White Buffalo Ventures, LLC v. University of Texas

Decision Date02 August 2005
Docket NumberNo. 04-50362.,04-50362.
Citation420 F.3d 366
PartiesWHITE BUFFALO VENTURES, LLC, Plaintiff-Appellant, v. UNIVERSITY OF TEXAS AT AUSTIN, Defendant-Appellee.
CourtU.S. Court of Appeals — Fifth Circuit

Brad Lee Armstrong (argued), Austin, TX, for Plaintiff-Appellant.

Sean Jordan (argued), Terence L. Thompson, Asst. Atty. Gen., Austin, TX, for Defendant-Appellee.

Appeal from the United States District Court for the Western District of Texas.

Before DAVIS, SMITH and DeMOSS, Circuit Judges.

JERRY E. SMITH, Circuit Judge:

This case involves the regulation of unsolicited, commercial mass electronic messages ("emails") (a species belonging to the larger communication genus often referred to as "spam").1 Plaintiff White Buffalo Ventures, LLC ("White Buffalo"), operates several online dating services, including longhornsingles.com, which targets students at the University of Texas at Austin ("UT"). Pursuant to its internal anti-solicitation policy,2 UT blocked White Buffalo's attempts to send unsolicited bulk commercial email.

White Buffalo sought to enjoin UT from excluding its incoming email. The district court denied the injunction. On cross-motions for summary judgment, the court granted UT's motion and denied White Buffalo's. White Buffalo appeals, challenging the ruling on the grounds that federal law preempts UT's internal anti-spam policy (the "Regents' Rules")3 and that the policy violates the First Amendment. Mindful that this case presents several novel issues, the significance of which will grow proportionally with heightened cultural and economic reliance on the Internet, we affirm.

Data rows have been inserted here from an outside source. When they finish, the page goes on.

Lemma generate_bootstrap_sample_writes_only (rs : option loc) w r w' :
  generate_bootstrap_sample rs w = (r, w') ->
  writes_only (default (random_state (self w)) rs) w w'.
Proof.
  unfold generate_bootstrap_sample. intros E.
  apply bind_inv in E as [(e & [= ] & _)|(w0 & ? & [= <- <-] & E)].
  apply bind_inv in E as [(e & E & _)|(m & w1 & E1 & E)].
  { apply read_model_any in E as ->. reflexivity. }
  apply read_model_any in E1 as ->.
  destruct (negb _); [injection E as _ <-; reflexivity|].
  assert (match rs with
          | Some rs0 => rs0
          | None => random_state (self w)
          end = default (random_state (self w)) rs) as Hg by (by destruct rs).
  rewrite Hg in E. clear Hg.
  set (g := default (random_state (self w)) rs) in *.
  unfold _generate_bootstrap_sample in E.
  apply bind_inv in E as [(e & [= ] & _)|(w0 & ? & [= <- <-] & E)].
  destruct (class_of (self w)); [injection E as _ <-; reflexivity | |].
  - apply bind_inv in E as [(e & E & _)|(m' & w1 & E1 & E)].
    { apply read_model_any in E as ->. reflexivity. }
    apply read_model_any in E1 as ->.
    apply bind_inv in E as [(e & E & _)|(errors & w1 & E1 & E)].
    + by eapply on_random_state_writes_only.
    + injection E as _ <-. by eapply on_random_state_writes_only.
  - apply bind_inv in E as [(e & E & _)|(m' & w1 & E1 & E)].
    { apply read_model_any in E as ->. reflexivity. }
    apply read_model_any in E1 as ->.
    apply bind_inv in E as [(e & E & _)|(errors & w1 & E1 & E)].
    + by eapply on_random_state_writes_only.
    + injection E as _ <-. by eapply on_random_state_writes_only.
Qed.

(** A call of [generate_bootstrap_sample], whatever its outcome, writes
    nothing but the state of the generator it draws from: the one it is
    given or, without one, the engine's own.  In particular a draw with a
    generator of its own leaves the engine's generator where it was, and
    the model and the engine's record are never written. *)
Theorem draw_writes_only_its_generator (rs : option loc) w r w' :
  generate_bootstrap_sample rs w = (r, w') ->
  writes_only (default (random_state (self w)) rs) w w'.
Proof. apply generate_bootstrap_sample_writes_only. Qed.

Lemma on_model_any {A} l (c : action M A) w r w' :
  on_model l c w = (r, w') ->
  (w' = w /\ forall m, heap w !! l <> Some (OModel m)) \/
  exists m m', heap w !! l = Some (OModel m) /\ c m = (r, m') /\
               w' = set_heap (insert l (OModel m')) w.
Proof.
  unfold on_model. intros E.
  apply bind_inv in E as [(e & E & _)|(m & w1 & E1 & E)].
  - left. unfold read_model in E. unfold_action.
    destruct (heap w !! l) as [[m'|g]|]; [done|by injection E as _ <-..].
  - apply read_model_inv in E1 as [Hm ->].
    destruct (c m) as [r' m'] eqn:Ec. injection E as <- <-.
    right. by exists m, m'.
Qed.

(** A draw, whatever its outcome, writes no model that existed before it
    and leaves the engine's record alone. *)
Lemma fit_sample_extends t rs w r w' :
  fit_sample t rs w = (r, w') -> extends w w'.
Proof.
  unfold fit_sample. intros E.
  apply bind_inv in E as [(e & [= ] & _)|(w0 & ? & [= <- <-] & E)].
  apply bind_inv in E as [(e & E & _)|(m & w1 & E1 & E)].
  { apply read_model_any in E as ->. reflexivity. }
  apply read_model_any in E1 as ->.
  apply bind_inv in E as [(e & [= ] & _)|(mb & w1 & [Hfresh ->]%alloc_inv & E)].
  pose proof (extends_insert_fresh w mb (OModel m) Hfresh) as Hext0.
  apply bind_inv in E as [(e & E & _)|(yb & w2 & Egen & E)].
  { etrans; [exact Hext0|]. by eapply generate_bootstrap_sample_extends. }
  apply generate_bootstrap_sample_extends in Egen.
  assert (forall o, extends w (set_heap (insert mb o) w2)) as Hmb.
  { intros o. destruct Hext0 as (E0 & K0 & D0), Egen as (E1 & K1 & D1).
    repeat split; cbn.
    - congruence.
    - intros l m' Hl. rewrite lookup_insert_ne by congruence. auto.
    - intros l Hl. destruct (decide (mb = l)) as [<-|].
      + rewrite lookup_insert_eq. eauto.
      + rewrite lookup_insert_ne by done. auto. }
  assert (extends w w2) as Hw2 by (by etrans).
  apply bind_inv in E as [(e & E & _)|([] & w3 & Efit & E)].
  { apply on_model_any in E as [[-> _]|(? & ? & _ & _ & ->)];
      [done | apply Hmb]. }
  assert (extends w w3) as Hw3.
  { apply on_model_any in Efit as [[-> _]|(? & ? & _ & _ & ->)];
      [done | apply Hmb]. }
  apply bind_inv in E as [(e & E & _)|(m_fit & w4 & E1 & E)].
  { by apply read_model_any in E as ->. }
  apply read_model_any in E1 as ->.
  by destruct (save_models (self w)); injection E as _ <-.
Qed.

Lemma draws_extends t w r w' :
  draws use_dask entropy t w = (r, w') -> extends w w'.
Proof.
  unfold draws. intros E.
  apply bind_inv in E as [(e & [= ] & _)|(w0 & ? & [= <- <-] & E)].
  destruct use_dask.
  - apply bind_inv in E as [(e & E & _)|(rss & w1 & E1 & E)].
    + eapply (mapM_any_inv _ extends); [|exact E].
      intros x s0 r0 s1 _ _ Es. unfold new_random_state in Es.
      destruct r0 as [l0|e0]; [by eapply new_random_state_extends|].
      unfold_action. unfold alloc in Es. discriminate.
    + etrans.
      * eapply (mapM_any_inv _ extends); [|exact E1].
        intros x s0 r0 s1 _ _ Es.
        destruct r0 as [l0|e0]; [by eapply new_random_state_extends|].
        unfold new_random_state, alloc in Es. unfold_action. discriminate.
      * eapply (mapM_any_inv _ extends); [|exact E].
        intros x s0 r0 s1 _ _ Es. cbv beta in Es. by eapply fit_sample_extends.
  - eapply (mapM_any_inv _ extends); [|exact E].
    intros x s0 r0 s1 _ _ Es. cbv beta in Es. by eapply fit_sample_extends.
Qed.

(** A call of the engine's [_fit] that raises records nothing: the
    distributions and the saved models are those from before the call.  The
    wrapped model, though, is in the state that its own fit on the new data
    left it in, whether the failure came from that fit or from a draw; no
    other model that existed was written. *)
Theorem failed_fit_records_nothing t y w e w' m0 :
  heap w !! model (self w) = Some (OModel m0) ->
  _fit use_dask entropy t y w = (Raise e, w') ->
  self w' = self w /\
  (exists r m1, Base.model_fit t y m0 = (r, m1) /\
                heap w' !! model (self w) = Some (OModel m1)) /\
  (forall l m, l <> model (self w) ->
     heap w !! l = Some (OModel m) -> heap w' !! l = Some (OModel m)).
Proof.
  intros Hm0 E. unfold _fit in E.
  apply bind_inv in E as [(e' & [= ] & _)|(w0 & ? & [= <- <-] & E)].
  apply bind_inv in E as [(e' & E & _)|([] & w1 & Efit & E)].
  - apply on_model_any in E as [[-> Hno]|(m & m1 & Hm & Ec & ->)].
    + by destruct (Hno m0).
    + assert (m = m0) as -> by congruence. cbn. split; [done|]. split.
      * exists (Raise e'), m1. by rewrite lookup_insert_eq.
      * intros l m Hl Hlm. by rewrite lookup_insert_ne.
  - apply on_model_inv in Efit as (m & m1 & Hm & Ec & ->).
    assert (m = m0) as -> by congruence.
    apply bind_inv in E as [(e' & E & _)|(res & w2 & _ & [= ])].
    apply draws_extends in E as (Es & K & _). cbn in *.
    split; [done|]. split.
    + exists (Ok tt), m1. split; [done|]. apply K. by rewrite lookup_insert_eq.
    + intros l m Hl Hlm. apply K. by rewrite lookup_insert_ne.
Qed.

(** *** Saved models *)

Lemma models_foldl_record_sample
    (res : list (option loc * gmap string pyvalue)) (e : BootstrapEstimator) :
  _models (foldl (fun e r => record_sample r e) e res)
  = _models e ++ (if save_models e then omap fst res else []) /\
  save_models (foldl (fun e r => record_sample r e) e res) = save_models e.
Proof.
  revert e. induction res as [|r res IH]; intros e; cbn [foldl].
  - split; [|done]. destruct (save_models e); by rewrite app_nil_r.
  - destruct (IH (record_sample r e)) as [-> ->]. cbn. split; [|done].
    destruct (save_models e); [|done].
    destruct r as [[mb|] pb]; cbn; by rewrite <- ?app_assoc.
Qed.

(** The copies that a loop of draws fits, one per draw and in the order of
    the draws: objects created by the loop, all different. *)
Lemma draws_copies {X} (f : X -> option loc) (xs : list X) t w1 res w2 m1 :
  heap w1 !! model (self w1) = Some (OModel m1) ->
  mapM (fun x => fit_sample t (f x)) xs w1 = (Ok res, w2) ->
  exists copies : list loc,
    NoDup copies /\
    Forall (fun mb => heap w1 !! mb = None) copies /\
    Forall2 (fun mb r =>
               exists yb m_fit,
                 Base.model_fit t yb m1 = (Ok tt, m_fit) /\
                 heap w2 !! mb = Some (OModel m_fit) /\
                 r = (if save_models (self w1) then Some mb else None,
                      Base.model_parameters m_fit)) copies res.
Proof.
  revert w1 res. induction xs as [|x xs IH]; intros w1 res Hm1 E.
  - cbn in E. injection E as <- <-. exists []. repeat constructor.
  - cbn [mapM] in E.
    apply bind_Ok_inv in E as (r & wa & E1 & E).
    apply bind_Ok_inv in E as (rs & wb & E2 & [= <- <-]).
    destruct (fit_sample_inv _ _ _ _ _ _ Hm1 E1)
      as ((Es & K & D) & mb & yb & m_fit & Hfresh & Hfit & Hmb & ->).
    assert (heap wa !! model (self wa) = Some (OModel m1)) as Hma
      by (rewrite Es; by apply K).
    destruct (draws_inv f xs t wa rs wb m1 Hma E2) as ((Es' & K' & D') & _ & _).
    destruct (IH wa rs Hma E2) as (copies & Hnd & Hnew & Hall).
    exists (mb :: copies). split; [|split].
    + constructor; [|done]. intros Hin.
      rewrite Forall_forall in Hnew. specialize (Hnew _ Hin). congruence.
    + constructor; [done|].
      eapply Forall_impl; [exact Hnew|]. intros mb' Hmb'. cbn in Hmb'.
      destruct (heap w1 !! mb') eqn:Hw1; [|done].
      destruct (D mb' ltac:(eauto)) as [o' Ho]. congruence.
    + constructor.
      * exists yb, m_fit. split; [done|]. split; [by apply K'|done].
      * eapply Forall2_impl; [exact Hall|]. cbn.
        intros mb' r' (yb' & m_fit' & ? & ? & ->). rewrite Es.
        by exists yb', m_fit'.
Qed.
Lemma pause_stops_ticks_witness :
  exists paused,
    Demo.reducer (Demo.playing 0) (Demo.KEY_UP 32) (Demo.world 1016)
    = Some (paused, Demo.world 1016)
    /\ stopTime paused = Some 1016%Z
    /\ game paused = game (Demo.playing 0)
    /\ time paused = time (Demo.playing 0)
    /\ forall p w', Demo.reducer paused (mkAction ACTION.TICK p) w'
                    = Some (paused, w').
Proof.
  exact (pause_stops_ticks Demo.LEVELS Demo.getNewGameState
           Demo.getGameStateFromLevel (Demo.playing 0) (Demo.world 1016)
           eq_refl ltac:(discriminate)).
Defined.

Lemma pause_resume_witness :
  exists paused,
    Demo.reducer (Demo.playing 0) (Demo.KEY_UP 32) (Demo.world 1016)
    = Some (paused, Demo.world 1016)
    /\ Demo.reducer paused (Demo.KEY_UP 32) (Demo.world 5000)
       = Some (resumed (Demo.playing 0) 1016 5000, Demo.world 5000).
Proof.
  exact (pause_resume Demo.LEVELS Demo.getNewGameState
           Demo.getGameStateFromLevel (Demo.playing 0) (Demo.world 1016)
           (Demo.world 5000) eq_refl ltac:(discriminate)).
Defined.

Lemma tick_after_pause_witness :
  Demo.reducer (resumed (Demo.playing 0) 1016 5000) Demo.TICK
    (Demo.world 5016)
  = match Demo.reducer (set_movement None (Demo.playing 0)) Demo.TICK
            (Demo.world (5016 - (5000 - 1016))) with
    | Some (state', w') =>
        Some (set_time 5016 state', mkWorld 5016 (localStorage w'))
    | None => None
    end.
Proof.
  exact (tick_after_pause Demo.LEVELS Demo.getNewGameState
           Demo.getGameStateFromLevel (Demo.playing 0) 1016 5000 undefined
           (Demo.world 5016) eq_refl).
Defined.

Lemma level_steps_witness :
  (level Demo.cleared = level (Demo.playing 0)
   \/ (type Demo.TICK = ACTION.TICK
       /\ level (Demo.playing 0) <> Z.of_nat (length Demo.LEVELS)
       /\ level Demo.cleared = (level (Demo.playing 0) + 1)%Z))
  /\ ((0 <= level (Demo.playing 0) <= Z.of_nat (length Demo.LEVELS))%Z ->
      (0 <= level Demo.cleared <= Z.of_nat (length Demo.LEVELS))%Z).
Proof.
  exact (level_steps Demo.LEVELS Demo.getNewGameState
           Demo.getGameStateFromLevel _ _ _ _ _ demo_tick_clears).
Defined.

Lemma field_writers_witness :
  stopTime Demo.cleared = stopTime (Demo.playing 0)
  /\ containerSize Demo.cleared = containerSize (Demo.playing 0).
Proof.
  destruct (field_writers Demo.LEVELS Demo.getNewGameState
              Demo.getGameStateFromLevel _ _ _ _ _ demo_tick_clears)
    as (Hc & _ & Hs & _).
  split; [apply Hs | apply Hc]; discriminate.
Defined.

Lemma store_frame_witness :
  clock (Demo.stored 1016 "1") = clock (Demo.world 1016)
  /\ localStorage (Demo.stored 1016 "1") !! "level"
     = Some (pretty (level Demo.cleared)).
Proof.
  destruct (store_frame Demo.LEVELS Demo.getNewGameState
              Demo.getGameStateFromLevel _ _ _ _ _ demo_tick_clears)
    as (Hc & _ & _).
  split; [exact Hc | reflexivity].
Defined.

Lemma getInitialLevel_default_witness :
  getInitialLevel (Demo.world 7) = Some (Int 0, Demo.world 7).
Proof.
  exact (getInitialLevel_default (Demo.world 7) (or_introl eq_refl)).
Defined.
(** The two outer flanks of a path without repeated bins: the left one
    starts with the first bin, the right one ends with the last. *)
Lemma outer_flanks_ends (path_length : nat -> Z) (a : nat) (path : list nat)
    (flank_length : Z) :
  NoDup (a :: path) -> (2 <= length (a :: path))%nat ->
  (exists rest, fst (outer_flanks path_length (a :: path) flank_length) = a :: rest)
  /\ snd (outer_flanks path_length (a :: path) flank_length) <> []
  /\ last (snd (outer_flanks path_length (a :: path) flank_length)) 0%nat
     = last (a :: path) 0%nat.
Proof.
  intros Hnd Hlen. set (p := a :: path) in *.
  assert (Hhalf : (1 <= length p / 2 < length p)%nat).
  { assert (Hdiv := Nat.div_mod_eq (length p) 2).
    assert (Hmod : (length p mod 2 < 2)%nat) by (apply Nat.mod_upper_bound; lia).
    lia. }
  assert (Hhalves : (exists rest, firstn (length p / 2) p = a :: rest)
                    /\ skipn (length p / 2) p <> []
                    /\ last (skipn (length p / 2) p) 0%nat = last p 0%nat).
  { split; [|split].
    - destruct (length p / 2)%nat as [|h] eqn:Hh; [lia|]. unfold p. cbn [firstn].
      eexists. reflexivity.
    - apply (halves_nonempty p Hlen).
    - apply last_skipn. lia. }
  unfold outer_flanks.
  destruct (path_flank_prefix path_length (inject_Z flank_length * 0.75)%Q
              (inject_Z flank_length * 1.25)%Q (last p 0%nat) p) as [k ->].
  destruct (path_flank_prefix path_length (inject_Z flank_length * 0.75)%Q
              (inject_Z flank_length * 1.25)%Q (last p 0%nat) (rev p)) as [k' ->].
  rewrite firstn_rev, rev_involutive.
  set (j := (length p - k')%nat).
  set (right0 := skipn j p). set (left0 := firstn k p).
  set (over := filter (fun y => mem y right0) left0).
  assert (Hj : (length right0 =? 0)%nat = false -> (j < length p)%nat).
  { intros Hr0. destruct (Nat.lt_ge_cases j (length p)) as [|Hge]; [assumption|].
    unfold right0 in Hr0. rewrite skipn_all2 in Hr0 by assumption. discriminate. }
  assert (Hleft0 : left0 <> [] -> exists rest0, left0 = a :: rest0).
  { unfold left0. destruct k as [|k]; [cbn; congruence|].
    intros _. unfold p. cbn [firstn]. eexists. reflexivity. }
  destruct (length over =? 0)%nat eqn:Hover; cbn [negb].
  - destruct (length left0 =? 0)%nat eqn:Hl1; cbn [orb]; [exact Hhalves|].
    destruct (length right0 =? 0)%nat eqn:Hr0; [exact Hhalves|].
    cbn [fst snd]. split; [|split].
    + apply Hleft0. intros Hnil. rewrite Hnil in Hl1. discriminate.
    + intros Hnil. rewrite Hnil in Hr0. discriminate.
    + unfold right0. apply last_skipn. now apply Hj.
  - destruct (length (filter (fun y => negb (mem y over)) left0) =? 0)%nat eqn:Hl1;
      cbn [orb]; [exact Hhalves|].
    destruct (length right0 =? 0)%nat eqn:Hr0; [exact Hhalves|].
    cbn [fst snd]. split; [|split].
    + destruct Hleft0 as [rest0 Hleft0].
      { intros Hnil. rewrite Hnil in Hl1. discriminate. }
      assert (Ha : mem a over = false).
      { apply mem_false. intros Hin. unfold over in Hin. apply filter_In in Hin.
        destruct Hin as [_ Hin]. apply mem_In in Hin. unfold right0 in Hin.
        assert (Hj0 := suffix_from_head a path j Hnd Hin).
        assert (Hov : over = left0).
        { unfold over. apply filter_all. intros y Hy. apply mem_In.
          unfold right0. rewrite Hj0. cbn [skipn]. now apply (incl_firstn k). }
        assert (Hall : filter (fun y => negb (mem y over)) left0 = []).
        { rewrite Hov. apply filter_none. intros y Hy.
          apply negb_false_iff. now apply mem_In. }
        rewrite Hall in Hl1. discriminate. }
      rewrite Hleft0. cbn [filter]. rewrite Ha. cbn [negb]. eexists. reflexivity.
    + intros Hnil. rewrite Hnil in Hr0. discriminate.
    + unfold right0. apply last_skipn. now apply Hj.
Qed.

(** X10: on the outermost call with a depth of at least 1, the flanks of
    a path of two bins or more without repeated bins begin with a flank
    that starts with the first bin of the path and end with a flank
    that ends with its last bin. *)
Theorem get_flanks_keeps_the_ends (path_length : nat -> Z) (path : list nat)
    (flank_length : Z) (max_depth : nat) :
  NoDup path -> (2 <= length path)%nat -> (1 <= max_depth)%nat ->
  exists first_flank middle last_flank,
    get_flanks path_length path flank_length max_depth 0
    = first_flank :: middle ++ [last_flank]
    /\ hd_error first_flank = hd_error path
    /\ last_flank <> []
    /\ last last_flank 0%nat = last path 0%nat.
Proof.
  intros Hnd Hlen Hd.
  assert (Hgen : forall counter, counter = 0%nat ->
            exists first_flank middle last_flank,
              get_flanks path_length path flank_length max_depth counter
              = first_flank :: middle ++ [last_flank]
              /\ hd_error first_flank = hd_error path
              /\ last_flank <> []
              /\ last last_flank 0%nat = last path 0%nat).
  { intros counter.
    funelim (get_flanks path_length path flank_length max_depth counter);
      intros Hc; try clear Heqcall; subst.
    2: { lia. }
    destruct (Nat.eqb_spec (length path) 1) as [Hone|_]; [lia|].
    destruct path as [|a path]; [simpl in Hlen; lia|].
    destruct (outer_flanks_ends path_length a path flank_length Hnd Hlen)
      as ([rest Hleft] & Hright & Hlast).
    assert (Hhalf : (1 <= length (a :: path) / 2 < length (a :: path))%nat).
    { assert (Hdiv := Nat.div_mod_eq (length (a :: path)) 2).
      assert (Hmod : (length (a :: path) mod 2 < 2)%nat)
        by (apply Nat.mod_upper_bound; lia).
      lia. }
    destruct (Qlt_bool _ _).
    { cbn [Nat.add Nat.eqb].
      exists (firstn (length (a :: path) / 2) (a :: path)), [],
             (skipn (length (a :: path) / 2) (a :: path)).
      split; [reflexivity|]. split; [|split].
      - destruct (length (a :: path) / 2)%nat; [lia | reflexivity].
      - apply (halves_nonempty (a :: path) Hlen).
      - apply last_skipn. lia. }
    rewrite Hleft.
    destruct (snd (outer_flanks path_length (a :: path) flank_length))
      as [|b right_flank] eqn:Hsnd; [congruence|].
    cbn [length Nat.eqb negb app].
    eexists (a :: rest), _, (b :: right_flank).
    split; [reflexivity|]. split; [reflexivity|]. split; [discriminate | exact Hlast]. }
  now apply Hgen.
Qed.

Lemma get_flanks_keeps_the_ends_witness :
  exists first_flank middle last_flank,
    get_flanks (node_length five_bins_example) [0; 1; 2; 3; 4]%nat 20 30 0
    = first_flank :: middle ++ [last_flank]
    /\ hd_error first_flank = hd_error [0; 1; 2; 3; 4]%nat
    /\ last_flank <> []
    /\ last last_flank 0%nat = last [0; 1; 2; 3; 4]%nat 0%nat.
Proof.
  apply (get_flanks_keeps_the_ends (node_length five_bins_example)
           [0; 1; 2; 3; 4]%nat 20 30).
  - repeat (constructor; [simpl; intuition discriminate|]). constructor.
  - simpl. lia.
  - lia.
Defined.

(** ** The bins a flank partition leaves out *)







(** The three ways a block is left out or not, on the examples of the
    docstring: nothing is missing from the six bins; of the five bins
    the single bin 2, of 10 bp against 0.75 * 20, is missing between
    the flanks [0, 1] and [3, 4]; with depth 1 the bins 1, 2 and 3 are
    missing after the two flanks of the only level. *)
Example get_flanks_left_out :
  concat (get_flanks (node_length merge_example) [0; 1; 2; 3; 4; 5]%nat 20 30 0)
  = [0; 1; 2; 3; 4; 5]%nat
  /\ concat (get_flanks (node_length five_bins_example) [0; 1; 2; 3; 4]%nat 20 30 0)
     = [0; 1]%nat ++ [3; 4]%nat
  /\ (inject_Z (node_length five_bins_example 2) <= inject_Z 20 * 0.75)%Q
  /\ get_flanks (node_length five_bins_example) [0; 1; 2; 3; 4]%nat 10 1 0
     = [[0]; [4]]%nat.
Proof.
  split; [reflexivity|]. split; [reflexivity|]. split; [|reflexivity].
  vm_compute. discriminate.
Qed.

We make two determinations. First, we decide that the CAN-SPAM Act does not preempt UT's anti-spam policy. Second, we determine that the policy is permissible under our First Amendment commercial speech jurisprudence, but we reserve judgment on whether state university email servers constitute public or private fora.

I.
A.

The parties do not dispute the facts. UT provides, free of charge, Internet access and email addresses to faculty, staff, and students at the domain "utexas.edu." Owners of electronic mail accounts can access those accounts either on-grounds (by means of wireless connections or of wired, authenticated clusters) or remotely (by means of some other Internet access provider). An owner of a UT user account may, for example, log on from any third-party dial-up or broadband service provider and check for email residing on one of UT's 178 email servers.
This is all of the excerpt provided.